Interview with "a" or "the" Vampire?
- Carter Tweed
Alternate:
Interview with a Vampire
Current:
Interview with the Vampire
One little word
The Mass Memory Discrepancy Effect applies to the 1976 novel by Anne Rice which was later made into a Hollywood movie starring Brad Pitt and Tom Cruise. Was it originally called "Interview with A Vampire" or "Interview with THE Vampire"? All references today show the latter, but many people are claiming the former.
The German version is still titled "Interview mit einem Vampir (Interview with a vampire)", so at least we have concrete evience today of there being an actual discrepancy.
One supporting argument is that there are many vampires in the story, so theres no special reason to just single one out as the "the" version seems to.
A simple mishearing?
One explanation is the idea that while saying the claimed "original" out loud, the connecting words blur into the title seen today, i.e.

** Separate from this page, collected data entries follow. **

(* ===== verification/DpdkSPMC.v ===== *)
(** * The single-producer multi-consumer queue (src/ring/dpdk/spmc.go)

    The producer keeps a private cursor and a cached consumer position and publishes its cursor;
    the consumers are a concurrent side of [DpdkRing]. *)

From Stdlib Require Import ZArith Lia.
From stdpp Require Import prelude list strings.
From S2P Require Import Prelude Prog RingCore RingSlots RingSpec RingCalls DpdkOptions DpdkRing.

Module SPMC.
Import Prog Ring Slots RingSpec RingCalls DpdkOptions DpdkRing.

Record spmcProducer := MkProducer {
  p_mask : Z;
  p_cursor : Z;
  p_cachedConsumer : Z;
  p_maxBatch : Z;
  p_exactBatchCounts : bool;
}.

Record spmcConsumerConfig := MkConsumerConfig {
  cc_mask : Z;
  cc_maxBatch : Z;
  cc_spinsBeforeYield : Z;
  cc_htdMax : Z;
  cc_clearOnDequeue : bool;
  cc_exactBatchCounts : bool;
  cc_relaxed : bool;
}.

(** [q_consumer] is consumerReservation and consumerPublication; both sides' [entries] are one
    backing array. *)
Record SPMCQueue (T : Type) := MkSPMC {
  q_producer : spmcProducer;
  producerPublished : Z;
  consumerConfig : spmcConsumerConfig;
  q_consumer : sideWords;
  q_entries : list T;
}.
Arguments MkSPMC {T} _ _ _ _ _.
Arguments q_producer {T} _.
Arguments producerPublished {T} _.
Arguments consumerConfig {T} _.
Arguments q_consumer {T} _.
Arguments q_entries {T} _.

#[export] Instance spmc_slots T : Slots (SPMCQueue T) T.
Proof.
  refine {| entries := q_entries;
            set_entries es r :=
              MkSPMC (q_producer r) (producerPublished r) (consumerConfig r) (q_consumer r) es |};
    try reflexivity. by intros [].
Defined.
Lemma ends_advanceCompleted r P C l (Q : Z → MPMCQueue T → Prop) :
  fm_state cap r P C l → Q P (set_completed P r) → ends mpmcAdvanceCompleted r Q.
Proof.
  intros Hst HQ. pose proof (fm_bounds _ _ _ _ _ Hst).
  destruct (fs_completed _ _ _ _ _ Hst) as [Hc Hl]. destruct (fs_completions _ _ _ _ _ Hst) as [Hn Hu].
  unfold mpmcAdvanceCompleted. apply ends_bind, ends_load. do 2 apply ends_bind, ends_Load.
  rewrite (fs_mask _ _ _ _ _ Hst). change (cget producerHead r) with (f_producerHead r).
  rewrite (proj1 (fs_heads _ _ _ _ _ Hst)).
  apply (ends_advanceFrontier cap Hcap (completion_slots T) completed); try done; [simpl; lia..|by destruct r].
Qed.

Lemma ends_advanceReleased r P C l (Q : Z → MPMCQueue T → Prop) :
  fm_state cap r P C l → Q C (set_released C r) → ends mpmcAdvanceReleased r Q.
Proof.
  intros Hst HQ. pose proof (fm_bounds _ _ _ _ _ Hst).
  destruct (fs_released _ _ _ _ _ Hst) as (Hc & Hp & Hl). destruct (fs_releases _ _ _ _ _ Hst) as [Hn Hu].
  unfold mpmcAdvanceReleased. apply ends_bind, ends_load. do 2 apply ends_bind, ends_Load.
  rewrite (fs_mask _ _ _ _ _ Hst). change (cget consumerHead r) with (f_consumerHead r).
  rewrite (proj2 (fs_heads _ _ _ _ _ Hst)).
  apply (ends_advanceFrontier cap Hcap (release_slots T) released); try done; [simpl; lia..|by destruct r].
Qed.

(** ** What a call leaves behind *)

Lemma fm_enqueued r P C l xs es' re :
  fm_state cap r P C l → 0 < len xs → P + len xs < 2 ^ 64 →
  0 <= re <= C → P + len xs <= re + cap → linked (f_releases r) re C →
  after_write (f_entries r) P xs es' →
  fm_state cap (MkQueue (f_config r) es' (put (f_completions r) P (P + len xs)) (f_releases r)
    (P + len xs) (f_completed r) (f_consumerHead r) re) (P + len xs) C (l ++ xs).
Proof.
  intros Hst Hn Hr64 Hre Hfit Hlink Haw. pose proof fm_cap. pose proof (fm_bounds _ _ _ _ _ Hst).
  destruct Hst as [Hw Hm He Hd [Hp Hc] Hr [Hco Hcl] _ [Hcn Hcu] Hrs]. constructor; try done.
  - eapply window_write; [lia|done|lia|done].
  - simpl. split; [lia|]. apply linked_store; [lia|done|lia|lia].
  - simpl. rewrite len_put. split; [done|]. apply put_forall; [unfold is_u64; lia|done].
Qed.

Lemma fm_dequeued r P C l n es' co :
  fm_state cap r P C l → 0 < n <= len l → C + n <= co <= P → linked (f_completions r) co P →
  after_read zero (f_clearOnDequeue (f_config r)) (f_entries r) C n es' →
  fm_state cap (MkQueue (f_config r) es' (f_completions r) (put (f_releases r) C (C + n))
    (f_producerHead r) co (C + n) (f_released r)) P (C + n) (drop (Z.to_nat n) l).
Proof.
  intros Hst Hn Hco Hlink Har. pose proof fm_cap. pose proof (fm_bounds _ _ _ _ _ Hst).
  destruct Hst as [Hw Hm He Hd [Hp Hc] Hr _ (Hre & Hfit & Hrl) Hcs [Hrn Hru]]. constructor; try done.
  - eapply window_read; [lia|done|lia|done].
  - simpl. split_and!; [lia|lia|lia|]. apply linked_store; [lia|done|lia|lia].
  - simpl. rewrite len_put. split; [done|]. apply put_forall; [unfold is_u64; lia|done].
Qed.

(** ** Reservations *)

Lemma ends_producer_room r P C l requested (exact : bool) (Q : option Z → MPMCQueue T → Prop) :
  fm_state cap r P C l → 0 <= requested <= cap →
  let refresh := exact || (requested =? 0) || (cap - (P - f_released r) <? requested) in
  let re := if refresh then C else f_released r in
  Q (Some (cap - (P - re))) (set_released re r) →
  ends (if refresh
        then released_ ← mpmcAdvanceReleased;
             mret (if P <? released_ then None else Some (cap -64 (P -64 released_)))
        else mret (Some (cap - (P - f_released r)))) r Q.
Proof.
  intros Hst Hreq refresh re HQ. pose proof fm_cap. pose proof (fm_bounds _ _ _ _ _ Hst).
  unfold re in HQ. destruct refresh.
  - apply ends_bind, (ends_advanceReleased r P C l); [done|]. apply ends_ret.
    destruct (Z.ltb_spec P C); [lia|]. by rewrite (u64_small (P - C)), u64_small by (unfold is_u64; lia).
  - apply ends_ret. by destruct r.
Qed.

"Interview with a Vampire" - what is originally claimed
"Interview withaVampire" - said quicker
"Interview withthaVampire" - said quicker
"Interview with the Vampire" - what we have today
Just repeating either phrase quickly over and over again does tend to end up with the same one no matter where you start.
YouTube users are as usual quick to jump in on this:
Affects Googles searches
YouTube poster "Same Feet" has noticed that the search results for the term starting "Interview with..." also changed to "Interview with the..." from "Interview with a...", but this might just be the auto updating mechanism it feeds back into its search engine based on many peoples search queries.